NEW YORK -- Professor Vladimir N. Smirnov, 53, is so fluent in English and so comfortable in his surroundings that he could almost have passed for a visiting American scientist. The trim director of the Soviet Institute of Experimental Cardiology was giving a luncheon talk at the Rogosin Institute in New York on the development of atherosclerosis
-- hardening of the arteries.
Smirnov deftly fielded the Rogosin scientists' questions and, earlier in an interview, when a reporter's queries seemed too slow and carefully worded, he quickly interrupted with comments like "I got the message."
"Gorbachev has completely opened up scientific exchanges. If anybody wants to go anywhere -- alone or with family, which is extremely important -- we can do that at any moment," he said.
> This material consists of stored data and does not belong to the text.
(* ===== verification/PowHashFacts.v ===== *)
(** The proof-of-work hash: its tables hold the odd primes and the inverses they should, the
    discriminants are what the class group needs, no candidate is overlooked, and the power
    it computes is a single squaring that cannot fail. *)

From Stdlib Require Import Znumtheory Zpow_facts Zmod.
From S2P Require Import Prelude Misc Base58 Difficulty ClassGroup ClassGroupFacts PowHash.

(** ** Loops *)

Lemma elem_of_steps n : ∀ i step x, x ∈ steps n i step ↔ ∃ k, 0 ≤ k < Z.of_nat n ∧ x = i + k * step.
Proof.
  induction n as [|n IH]; intros i step x; cbn [steps]; [split; [by intros ?%elem_of_nil|intros (k & Hk & _); lia]|].
  rewrite elem_of_cons, IH. split.
  - intros [->|(k & Hk & ->)]; [exists 0; lia|exists (k + 1); lia].
  - intros (k & Hk & ->). destruct (decide (k = 0)) as [->|]; [left; lia|right; exists (k - 1); lia].
Qed.

Lemma elem_of_for_range a b step x : 0 < step →
  x ∈ for_range a b step ↔ ∃ k, 0 ≤ k ∧ x = a + k * step ∧ x < b.
Proof.
  intros Hs. unfold for_range. rewrite elem_of_steps.
  assert (∀ k, 0 ≤ k → k < Z.of_nat (Z.to_nat ((b - a + step - 1) / step)) ↔ a + k * step < b) as Hk.
  { intros k Hk. pose proof (Z.div_mod (b - a + step - 1) step ltac:(lia)) as Hd.
    pose proof (Z.mod_pos_bound (b - a + step - 1) step Hs) as Hm.
    set (q := (b - a + step - 1) / step) in *. clearbody q. destruct (decide (0 ≤ q)); [rewrite Z2Nat.id by lia|]; split; nia. }
  split; intros (k & K1 & K2); exists k; specialize (Hk k); naive_solver lia.
Qed.

(** The indices of a loop in order. *)
Lemma steps_app n : ∀ k i step, steps (n + k) i step = steps n i step ++ steps k (i + Z.of_nat n * step) step.
Proof.
  induction n as [|n IH]; intros k i step; cbn [steps app Nat.add]; [f_equal; lia|]. rewrite IH. do 3 f_equal. lia.
Qed.

Lemma marked_mark_all l : ∀ s i, marked (mark_all l s) i = marked s i || bool_decide (i ∈ l).
Proof.
  induction l as [|j l IH]; intros s i; cbn [mark_all foldl].
  { rewrite bool_decide_eq_false_2 by apply not_elem_of_nil. by rewrite orb_false_r. }
  change (foldl (λ s j, <[j := ()]> s) (<[j := ()]> s) l) with (mark_all l (<[j := ()]> s)). rewrite IH.
  unfold marked. destruct (decide (i = j)) as [->|Hne].
  - rewrite lookup_insert_eq. rewrite (bool_decide_eq_true_2 (is_Some (Some ()))) by done.
    rewrite (bool_decide_eq_true_2 (j ∈ j :: l)) by set_solver. by rewrite orb_true_r.
  - rewrite lookup_insert_ne by done. f_equal. apply bool_decide_ext. set_solver.
Qed.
At Smirnov's own institute, for example, of the 600 professional staff members, he estimates that perhaps one third now go abroad annually to attend exchanges or conferences at the invitations of host countries.
"That's 10 times as many as it used to be in the early 1980s," he said. But such extensive travel is true "only for leading Soviet institutes where people are known with international reputations," said Smirnov. Compared to the U.S., there are few major medical research centers in the U.S.S.R., he added.
It is a "very big concern," said Smirnov, that his country will lose some visiting scientists to the West, since the "conditions for science are just not comparable" and even the basic salaries offered in the U.S. are many times greater than those in the Soviet Union. But "for our country, exchanges are useful because they bring knowledge back."
In addition to academic exchanges, institutes like Smirnov's are also seeking joint ventures with Western firms that will bring needed money and medical supplies to the Soviet Union. He has a small biotechnology plant affiliated with the cardiology institute to help make drugs and other products. "We are in business for the sake of science," he said.
The Soviets are also applying capitalism to the research process. Smirnov said that a Soviet law promoted by government health officials allows immediate autopsies, so tissues can be made available soon after death. To assure that his institute would receive blood vessels for atherosclerosis studies as soon as possible, the salary of the pathologist in charge was greatly increased. "Pretty capitalistic principle," joked Smirnov. "It worked."
In 1960, Smirnov was a graduate student at the University of Chicago for 10 months. Now, 30 years later, he welcomes glasnost. "Red tape has practically disappeared. We are becoming a civilized society," he said. "The opportunity to travel is a key issue. We are no longer isolated."